REVIEW

Netflix's new Colin Kaepernick series is as ambitious but not quite as successful as its subject

Co-created by Ava DuVernay, "Colin in Black & White" makes an artsy muddle out of an inspiring sports icon's story

By Melanie McFarland

Senior Critic

Published October 29, 2021 6:00PM (EDT)

Colin Kaepernick in "Colin in Black & White" (Netflix)
Colin Kaepernick in "Colin in Black & White" (Netflix)

"What you start out as isn't always what you become." This is lesson Colin Kaepernick sees in the story of Romare Bearden, one of the 20th century's more influential Black artists.

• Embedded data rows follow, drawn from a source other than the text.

(** [main], lines 163-354. *)
Definition main : T unit :=
  say Banner ;;
  say FormatMenu ;;
  p <- choose_format ;;
  say (UsingFormat p) ;;
  say AskInputFolder ;;
  xbla_dir <- choose InputFolder ;;
  if negb (truthy xbla_dir) then say NoInputFolder
  else
    say AskOutputFolder ;;
    xbla_unpacked_dir <- choose OutputFolder ;;
    if negb (truthy xbla_unpacked_dir) then say NoOutputFolder
    else
      on_host (do H (Makedirs xbla_unpacked_dir)) ;;
      archive_files <- list_archives SUPPORTED_EXTENSIONS xbla_dir ;;
      match archive_files with
      | [] => say (NoArchives xbla_dir)
      | _ :: _ =>
          say (Found (length archive_files)) ;;
          on_host (main_batch H (settings_of p xbla_dir xbla_unpacked_dir) archive_files) ;;
          finish xbla_dir archive_files
      end.

(** What [main] has printed, asked and done when the queue of archives is
    there: the output folder is made and the input folder was listed three
    times. *)
Definition prelude (stdin : list str) (w : World) (p : policy) (listing : list str)
  : list step :=
  [Said Banner; Said FormatMenu]
  ++ steps (choose_format stdin w)
  ++ [Said (UsingFormat p);
      Said AskInputFolder; Chose InputFolder (askdirectory D InputFolder);
      Said AskOutputFolder; Chose OutputFolder (askdirectory D OutputFolder);
      Host (Did (Makedirs (askdirectory D OutputFolder)) (Ok tt));
      Listed (askdirectory D InputFolder) (Ok listing);
      Listed (askdirectory D InputFolder) (Ok listing);
      Listed (askdirectory D InputFolder) (Ok listing)].

(** The script: the imports of lines 12-13, then, run as a program, the
    check of lines 358-364 and [main]. *)
Definition script (I : installation) : T unit :=
  import (has_alive_progress I) ;;
  import (has_tkinter I) ;;
  ttry_only is_ImportError
    (import (has_alive_progress I) ;; import (has_tkinter I))
    (say MissingDependency ;; traise SystemExit) ;;
  main.

End Top.

(** A step that leaves the file system alone and does not read it. *)
Definition quiet (s : step) : bool :=
  match s with
  | Host _ | Listed _ _ => false
  | _ => true
  end.

(** A line that holds no filename format. *)
Definition no_format {U : UnicodeData} (line : str) : bool :=
  match format_of (strip_by re_s line) with Some _ => false | None => true end.

(** The answer a line gives to the question of line 343. *)
Definition answer_of {U : UnicodeData} {V : UpperData} (line : str) : str :=
  str_upper (strip_by re_s line).

Definition no_answer {U : UnicodeData} {V : UpperData} (line : str) : bool :=
  negb (str_eqb (answer_of line) (py "Y") || str_eqb (answer_of line) (py "N")).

Bearden could have become the first Black baseball player in the major leagues, but the catch was that nobody would know that. Allegedly the Philadelphia Athletics' offer stipulated that he would have to pass for white, so Bearden declined, abandoning baseball to focus on art, his true passion.

Kaepernick draws many such parallels in "Colin in Black and White," the limited series he co-created with Ava DuVernay that is a collage of Black history moments and citations pasted onto an anti-racism brief folded around the story of Kaepernick's adolescence. Bearden, one of America's pre-eminent collagists, would have appreciated the effort. But even he may have been left wanting by the final product.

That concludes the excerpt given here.